1. Verification of NanoDSC’s accuracy at high heating rates. Ge2Sb2Te5, a widely researched phase-change material first commercialized by Intel, is chosen as a model system to evaluate whether NanoDSC is suitable for the fast-kinetic study of phase-change materials with reliable results.  NanoDSC quantifies the Cp(T), ΔHc, and ΔHm as a linear function of GST thickness (10 nm, 20 nm, and 40 nm). Their slopes align with the value measured in bulk samples, affirming NanoDSC as a reliable quantitative energy probe. In order to investigate the possible thermal lag in the system, a common source of instrumental error at fast scanning rates, we fabricated a sandwich-like GST-indium sample.  Cp(T) curves of indium melting are replicable and overlap perfectly with each other from 8.0×103 to 1.0×106 K/s. It demonstrates a high consistency of Cp(T) with negligible temperature shift in the indium melting (<2K) against different heating rates.  The result confirms the negligible thermal lag, repeatability of Cp(T), and stability of temperature calibration even at extremely high heating rates in NanoDSC.

    2. Crystallication kinetics of GST. We further analyze the crystallization kinetic of GST using NanoDSC, which is the key material attribute for the fast data storage rate in PCM devices. NanoDSC reveals kinetic shifts of crystallization peaks with higher scanning rates. The maximum heating rate at ~106 K/s is two orders of magnitude higher than any other calorimetry tool. It allows us to approach the crystallization kinetic proximate to the regime of fast switching in real devices (~109 K/s). Assisted with KAS analysis, we concluded that the crystallization of GST is a single-step Arrhenius process with a constant activation energy of 2.36±0.14 eV. Cp(T) of GST crystallization with different thicknesses suggests that the process is dominated by growth with pre-matured nuclei at the interfaces. We numerically model the process and crystallization growth rate derived from NanoDSC are exactly within the range of that measured on PCM cells, and they all show similar Arrhenius behaviors. Assuming the growth of GST is diffusion-limited, based on the Stokes−Einstein relation, the viscosity of GST is derived which demonstrates a possible fragile-to-strong crossover at T~410 oC.

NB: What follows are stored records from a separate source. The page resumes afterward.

Definition calculateTrainedConfidenceScore (features : CandidateFeatures)
      (weights : TrainedWeights) (databaseMatch : option EntreeMatch) : jsnum :=
    let score := Fin ((1 # 10) + boostOf databaseMatch) in
    let score :=
      fold_left (fun score kw =>
                   let featureValue := feature features (fst kw) in
                   jadd score (jmul featureValue (snd kw)))
                weights score in
    let normalizedScore := jdiv (Fin 1) (jadd (Fin 1) (jexp (jneg score))) in
    jmax (Fin 0) (jmin (Fin 1) normalizedScore).

  (** The heuristic part of [calculateConfidenceScore]. *)
Definition heuristicScore (features : CandidateFeatures)
      (databaseMatch : option EntreeMatch) : Q :=
    let score := (1 # 10) + boostOf databaseMatch in
    let score :=
      if Qgeb (tokenCount features) 2 && Qle_bool (tokenCount features) 6
      then score + (3 # 10)
      else if Qeq_bool (tokenCount features) 1 || Qgtb (tokenCount features) 8
           then score - (2 # 10) else score in
    let score := if truthy (priceSameLine features) then score + (2 # 10) else score in
    let score := if truthy (priceNextLines1to3 features) then score + (15 # 100) else score in
    let score := if truthy (underEntreeHeader features) then score + (25 # 100) else score in
    let score := if truthy (f_isTitleCase features) then score + (2 # 10) else score in
    let score := if truthy (f_isAllCaps features) then score + (35 # 100) else score in
    let score :=
      if Qgtb (fontSizeRatio features) (15 # 10) then score + (35 # 100)
      else if Qgtb (fontSizeRatio features) (13 # 10) then score + (3 # 10)
      else if Qgtb (fontSizeRatio features) (11 # 10) then score + (2 # 10)
      else if Qgtb (fontSizeRatio features) 1 then score + (15 # 100)
      else if Qltb (fontSizeRatio features) (8 # 10) then score - (15 # 100)
      else score in
    let score := if truthy (hasDigits features) then score - (3 # 10) else score in
    let score := if truthy (hasCurrency features) then score - (2 # 10) else score in
    let score := if Qgtb (punctDensity features) (1 # 10) then score - (15 # 100) else score in
    let score := if truthy (nextLineDescription features) then score + (1 # 10) else score in
    let score := if Qltb (lettersRatio features) (7 # 10) then score - (2 # 10) else score in
    Math_max 0 (Math_min 1 score).

  Local Close Scope Q_scope.

  (** [getTrainedModelWeights]: whatever the branch taken, the value
      returned is the current content of the module-level cache. *)
Definition getTrainedModelWeights (W : World) : M (option TrainedWeights) :=
    k <- tick ;; ret (trainedWeightsCache W k).
(** ** Where the stages are placed *)






(* ================================================================== *)
(** * The search page *)
(* ================================================================== *)

Section DictAppend.
Context {A : Type}.

Lemma dict_append_keys_in (d : list (string * list A)) (k : string) (v : A) :
  In k (map fst d) -> map fst (dict_append d k v) = map fst d.
Proof.
  induction d as [|[k0 vs] d IH]; simpl; [contradiction|].
  intros Hin. destruct (String.eqb_spec k0 k) as [E|E]; [reflexivity|].
  simpl. f_equal. apply IH. destruct Hin; [contradiction | assumption].
Qed.

Lemma dict_append_keys_new (d : list (string * list A)) (k : string) (v : A) :
  ~ In k (map fst d) -> map fst (dict_append d k v) = (map fst d ++ [k])%list.
Proof.
  induction d as [|[k0 vs] d IH]; simpl; [reflexivity|].
  intros Hin. destruct (String.eqb_spec k0 k) as [E|E]; [tauto|].
  simpl. f_equal. apply IH. tauto.
Qed.

Lemma dict_append_In (d : list (string * list A)) (k : string) (v : A)
    (k' : string) (rows' : list A) :
  NoDup (map fst d) ->
  In (k', rows') (dict_append d k v) ->
  (k' <> k /\ In (k', rows') d)
  \/ (k' = k
      /\ ((exists old, In (k, old) d /\ rows' = (old ++ [v])%list)
          \/ (~ In k (map fst d) /\ rows' = [v]))).
Proof.
  induction d as [|[k0 vs] d IH]; simpl; intros Hnd Hin.
  - destruct Hin as [Hin|[]]. injection Hin as <- <-.
    right. split; [reflexivity|]. right. tauto.
  - inversion Hnd as [|? ? Hk0 Hnd']; subst.
    destruct (String.eqb_spec k0 k) as [E|E].
    + subst k0. destruct Hin as [Hin|Hin].
      * injection Hin as <- <-. right. split; [reflexivity|].
        left. exists vs. split; [now left | reflexivity].
      * left. split; [|now right].
        intros ->. apply Hk0. apply (in_map fst) in Hin. exact Hin.
    + destruct Hin as [Hin|Hin].
      * injection Hin as <- <-. left. split; [exact E | now left].
      * destruct (IH Hnd' Hin) as [[Hne Hd]|[-> [[old [Hold ->]]|[Hnew ->]]]].
        -- left. split; [exact Hne | now right].
        -- right. split; [reflexivity|]. left. exists old.
           split; [now right | reflexivity].
        -- right. split; [reflexivity|]. right. split; [|reflexivity].
           intros [H|H]; [exact (E H) | exact (Hnew H)].
Qed.

Lemma dict_append_concat (d : list (string * list A)) (k : string) (v : A) :
  Permutation (List.concat (map snd (dict_append d k v)))
    (List.concat (map snd d) ++ [v]).
Proof.
  induction d as [|[k0 vs] d IH]; simpl; [apply Permutation_refl|].
  destruct (k0 =? k); simpl.
  - rewrite <- !app_assoc. apply Permutation_app_head.
    apply Permutation_app_comm.
  - rewrite <- app_assoc. now apply Permutation_app_head.
Qed.

Variable key : A -> string.

Lemma filter_none (f : A -> bool) (l : list A) :
  (forall x, In x l -> f x = false) -> filter f l = [].
Proof.
  induction l as [|x l IH]; simpl; intros H; [reflexivity|].
  rewrite (H x) by now left. apply IH. intros y Hy. apply H. now right.
Qed.

Lemma grouped_step (d : list (string * list A)) (p : list A) (r : A) :
  grouped key d p -> grouped key (dict_append d (key r) r) (p ++ [r]).
Proof.
  intros (Hnd & Hrows & Hkeys).
  assert (Hk : In (key r) (map fst (dict_append d (key r) r))
               /\ (forall k, In k (map fst d) ->
                             In k (map fst (dict_append d (key r) r)))
               /\ NoDup (map fst (dict_append d (key r) r))).
  { destruct (in_dec string_dec (key r) (map fst d)) as [Hin|Hnew].
    - rewrite dict_append_keys_in by exact Hin. auto.
    - rewrite dict_append_keys_new by exact Hnew.
      split; [apply in_or_app; right; now left|].
      split; [intros k Hk; apply in_or_app; now left|].
      apply (Permutation_NoDup (Permutation_cons_append _ _)).
      now constructor. }
  destruct Hk as (Hself & Hold & Hnd').
  split; [exact Hnd'|]. split.
  - intros k rows Hin. rewrite filter_app. simpl.
    destruct (dict_append_In d (key r) r k rows Hnd Hin)
      as [[Hne Hd]|[-> [[old [Hd ->]]|[Hnew ->]]]].
    + destruct (Hrows k rows Hd) as [-> Hnonempty].
      destruct (String.eqb_spec (key r) k) as [E|E]; [congruence|].
      now rewrite app_nil_r.
    + destruct (Hrows (key r) old Hd) as [-> _].
      rewrite String.eqb_refl. split; [reflexivity|].
      intros H. apply app_eq_nil in H. destruct H as [_ H]. discriminate.
    + rewrite String.eqb_refl. split; [|discriminate].
      rewrite filter_none; [reflexivity|].
      intros x Hx. apply String.eqb_neq. intros E.
      apply Hnew. rewrite <- E. now apply Hkeys.
  - intros x Hx. apply in_app_or in Hx. destruct Hx as [Hx|[<-|[]]].
    + apply Hold. now apply Hkeys.
    + exact Hself.
Qed.

Lemma grouped_fold (rs : list A) (d : list (string * list A)) (p : list A) :
  grouped key d p ->
  grouped key (fold_left (fun d r => dict_append d (key r) r) rs d) (p ++ rs).
Proof.
  revert d p. induction rs as [|r rs IH]; intros d p H; simpl.
  - now rewrite app_nil_r.
  - change (r :: rs) with ([r] ++ rs)%list. rewrite app_assoc.
    apply IH. now apply grouped_step.
Qed.

Lemma concat_fold (rs : list A) (d : list (string * list A)) :
  Permutation
    (List.concat (map snd (fold_left (fun d r => dict_append d (key r) r) rs d)))
    (List.concat (map snd d) ++ rs).
Proof.
  revert d. induction rs as [|r rs IH]; intros d; simpl.
  - now rewrite app_nil_r.
  - eapply Permutation_trans; [apply IH|].
    change (r :: rs) with ([r] ++ rs)%list. rewrite app_assoc.
    apply Permutation_app_tail. apply dict_append_concat.
Qed.

End DictAppend.

(** X14. The grouping of the search page: the stage names of the groups
    are distinct, the group of a stage name holds exactly the results of
    that stage name, in their order, and is not empty, and every result
    has the group of its stage name. *)
Theorem results_by_stage_groups (results : list SearchRow.t) :
  NoDup (map fst (results_by_stage results))
  /\ (forall stage_name tools,
        In (stage_name, tools) (results_by_stage results) ->
        tools
        = filter (fun r => SearchRow.stage_name r =? stage_name) results
        /\ tools <> [])
  /\ (forall r,
        In r results ->
        In (SearchRow.stage_name r) (map fst (results_by_stage results))).
Proof.
  apply (grouped_fold SearchRow.stage_name results [] []).
  split; [constructor|]. split; intros; contradiction.
Qed.

Lemma frames_expanders (groups : list (string * list SearchRow.t)) :
  frames
    (map (fun group : string * list SearchRow.t =>
            let '(stage_name, tools) := group in
            Expander
              (stage_name ++ " (" ++ str (List.length tools) ++ " tools)")
              true (stage_frame tools))
       groups)
  = stage_frame (List.concat (map snd groups)).
Proof.
  unfold frames, stage_frame.
  induction groups as [|[k rows] groups IH]; simpl; [reflexivity|].
  rewrite map_app. f_equal. exact IH.
Qed.

(** X15. The search page shows every row of [search_tools(query)] once,
    as (tool name, category name, description), in the tables of its
    expanders, and shows no other row; each expander is open and its label
    gives a stage name and the number of rows of its table, which is not
    empty. *)
Theorem render_search_shows_results (db : Database) (query : string) :
  Permutation (frames (render_search db query))
    (stage_frame (search_tools db query))
  /\ forall label expanded dataframe,
       In (Expander label expanded dataframe) (render_search db query) ->
       expanded = true
       /\ dataframe <> []
       /\ exists stage_name,
            label
            = stage_name ++ " (" ++ str (List.length dataframe) ++ " tools)".
Proof.
  unfold render_search.
  destruct (PyStr.truthy query) eqn:Hq.
  - cbv zeta. destruct (search_tools db query) as [|r rs] eqn:Hres.
    + split; [apply Permutation_refl|].
      intros label expanded dataframe [H|[H|[]]]; discriminate.
    + split.
      * change (frames (TextInput _ _ :: Subheader _ :: ?l)) with (frames l).
        rewrite frames_expanders. unfold stage_frame.
        apply Permutation_map.
        apply (concat_fold SearchRow.stage_name (r :: rs) []).
      * intros label expanded dataframe [H|[H|H]]; try discriminate.
        apply in_map_iff in H. destruct H as [[k rows] [Heq Hin]].
        injection Heq as <- <- <-.
        destruct (results_by_stage_groups (r :: rs)) as (_ & Hrows & _).
        destruct (Hrows k rows Hin) as [_ Hne].
        split; [reflexivity|]. split.
        -- unfold stage_frame. intros H. apply map_eq_nil in H. auto.
        -- exists k. unfold stage_frame. now rewrite length_map.
  - unfold search_tools. rewrite Hq. simpl.
    split; [apply Permutation_refl|].
    intros label expanded dataframe [H|[]]; discriminate.
Qed.

(* ================================================================== *)
(** * How the operations fit together *)
(* ================================================================== *)

Lemma search_tools_joined (db : Database) (q : string) (r : SearchRow.t) :
  In r (search_tools db q) ->
  exists t c s, In (t, c, s) (joined db) /\ r = search_row (t, c, s).
Proof.
  unfold search_tools. destruct (negb (PyStr.truthy q)); [contradiction|].
  intros Hr. apply in_map_iff in Hr. destruct Hr as [[[t c] s] [<- Hin]].
  rewrite order_by_In, filter_In in Hin. destruct Hin as [Hj _].
  now exists t, c, s.
Qed.

(** X16. Browsing and searching follow the same links: for a stage and a
    category whose ids are not 0, a tool is listed by [load_tools] for a
    category that [load_tool_categories] lists for the stage exactly when
    (tool, category, stage) is a row of the join that [search_tools]
    searches. *)
Theorem browse_agrees_with_join (db : Database) (t : Tool.t)
    (c : ToolCategory.t) (s : Stage.t) :
  Stage.id s <> 0%Z -> ToolCategory.id c <> 0%Z -> In s (stages db) ->
  (In c (load_tool_categories db (Some (Stage.id s)))
   /\ In t (load_tools db (Some (ToolCategory.id c))))
  <-> In (t, c, s) (joined db).
Proof.
  intros Hs Hc Hin.
  rewrite load_tool_categories_nonzero, load_tools_nonzero by assumption.
  rewrite !order_by_In, !filter_In, !Z.eqb_eq, joined_In. tauto.
Qed.

Lemma browse_agrees_with_join_witness :
  In (ToolCategory.mk 1 2 "Data management planning" "DMP tools")
    (load_tool_categories lifecycle_db (Some 2%Z))
  /\ In (Tool.mk 1 1 "DMPTool" "Writes plans")
       (load_tools lifecycle_db (Some 1%Z)).
Proof.
  apply (browse_agrees_with_join lifecycle_db
           (Tool.mk 1 1 "DMPTool" "Writes plans")
           (ToolCategory.mk 1 2 "Data management planning" "DMP tools")
           (Stage.mk 2 "Plan" "Planning the work" 2)).
  - simpl. lia.
  - simpl. lia.
  - simpl. right. now left.
  - apply joined_In. simpl. intuition.
Defined.

(** X17. The tools that a single-row CSV imports are out of reach: when
    the category ids of the database are positive, every row that
    [search_tools] returns after the import, for any query, and every tool
    that [load_tools] lists for any category after the import, is a tool
    that the database held before the import. *)
Theorem imported_tools_out_of_reach (db : Database) (row : Series)
    (stage_id : Z) (category description : string) (names : list string) :
  text_row row = true ->
  row_insert (stages db) row = Some (stage_id, category, description, names) ->
  Forall (fun c => (0 < ToolCategory.id c)%Z) (tool_categories db) ->
  (forall q r,
      In r (search_tools (fst (import_tool_data db (Ok [row]))) q) ->
      exists t,
        In t (tools db)
        /\ SearchRow.id r = Tool.id t /\ SearchRow.name r = Tool.name t)
  /\ (forall c t,
        In c (tool_categories (fst (import_tool_data db (Ok [row])))) ->
        In t (load_tools (fst (import_tool_data db (Ok [row])))
                (Some (ToolCategory.id c))) ->
        In t (tools db)).
Proof.
  intros Htext Hins Hpos.
  destruct (import_single_row db row stage_id category description names
              Htext Hins) as (nt & Hdb & _ & Hzero).
  rewrite Hdb.
  assert (Hids : forall c,
             In c (tool_categories db
                   ++ [ToolCategory.mk
                         (Sqlite.next_rowid
                            (map ToolCategory.id (tool_categories db)))
                         stage_id category description])%list ->
             (0 < ToolCategory.id c)%Z).
  { intros c Hc. apply in_app_or in Hc. destruct Hc as [Hc|[<-|[]]].
    - rewrite Forall_forall in Hpos. now apply Hpos.
    - simpl. apply next_rowid_positive. rewrite Forall_map.
      eapply Forall_impl; [|exact Hpos]. simpl. intros; lia. }
  assert (Hold : forall t c,
             In t (tools db ++ nt)%list ->
             In c (tool_categories db
                   ++ [ToolCategory.mk
                         (Sqlite.next_rowid
                            (map ToolCategory.id (tool_categories db)))
                         stage_id category description])%list ->
             Tool.category_id t = ToolCategory.id c ->
             In t (tools db)).
  { intros t c Ht Hc Htc. apply in_app_or in Ht. destruct Ht as [Ht|Ht];
      [exact Ht|].
    rewrite Forall_forall in Hzero. specialize (Hzero t Ht).
    specialize (Hids c Hc). lia. }
  split.
  - intros q r Hr. apply search_tools_joined in Hr.
    destruct Hr as (t & c & s & Hj & ->).
    apply joined_In in Hj. cbn [tools tool_categories stages] in Hj.
    destruct Hj as (Ht & Hc & _ & Htc & _).
    exists t. split; [exact (Hold t c Ht Hc Htc)|]. split; reflexivity.
  - intros c t Hc Ht. cbn [tool_categories] in Hc.
    pose proof (Hids c Hc) as Hcid.
    rewrite load_tools_nonzero in Ht by lia.
    rewrite order_by_In, filter_In, Z.eqb_eq in Ht.
    cbn [tools] in Ht. destruct Ht as [Ht Htc].
    exact (Hold t c Ht Hc Htc).
Qed.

    3. Melting of Phase-change superlattices. The study on GST paves our path for reliable NanoDSC study of other phase-change materials. Compared to Ge2Sb2Te5, PCM devices made from 2D vdW superlattice (Ge2Sb2Te/ Sb2Te3) demonstrate 8 times lower Joule heating power during the melting cycle. To explore its mechanism, using NanoDSC, we uncovered a metastable transition of phase-change ST/GST SLs (65 nm thickness), which is not identified in the GST-ST phase diagram. Cp(T) of conditioned SL phase-change material demonstrates a sharp endothermic transition at ~380 oC. This transition is ~240 °C lower than the melting (~620 °C) of bulk GST, along with an 8× decrease in transition enthalpy. Such a transition provides original insights towards the low energy consumption and increased endurance of SL-based PCM devices. It should be noted that such a metastable transition requires strict operation temperature limits (<400 oC) in order to be reproducible as in real PCM devices. Otherwise, pulsing over 400 oC will lead to interlayer alloying and destruction of the superlattice structure. This is evident in Cp(T) evolution of the sequential high-T pulsing where metastable transition (T-380) is converted to bulk melting at ~600 oC. This is a seminal discovery in our work in the following two aspects: (1) we identify a metastable melting transition which is inherent in 2D vdW superlattices architecture. (2) we uncovered a material-level mechanism for failure in SL PCM devices and the optimal device operation guide (T<400 oC) is proposed accordingly to ensure maximum durability. Interestingly, such a transition at ~380 oC is absent in pristine GST (without vdW interfaces) but shows up in ST (with vdW interfaces). On the other hand, NanoDSC reveals that the low-T melting is always preceded by a shallow glass transition, indicating the existence of a small amount Te-rich glassy phase. It is thus proposed that the high density of vdW interfaces may facilitate the formation of Te-rich metastable phases in the superlattice and initiate the pre-melting of the lattice stacks.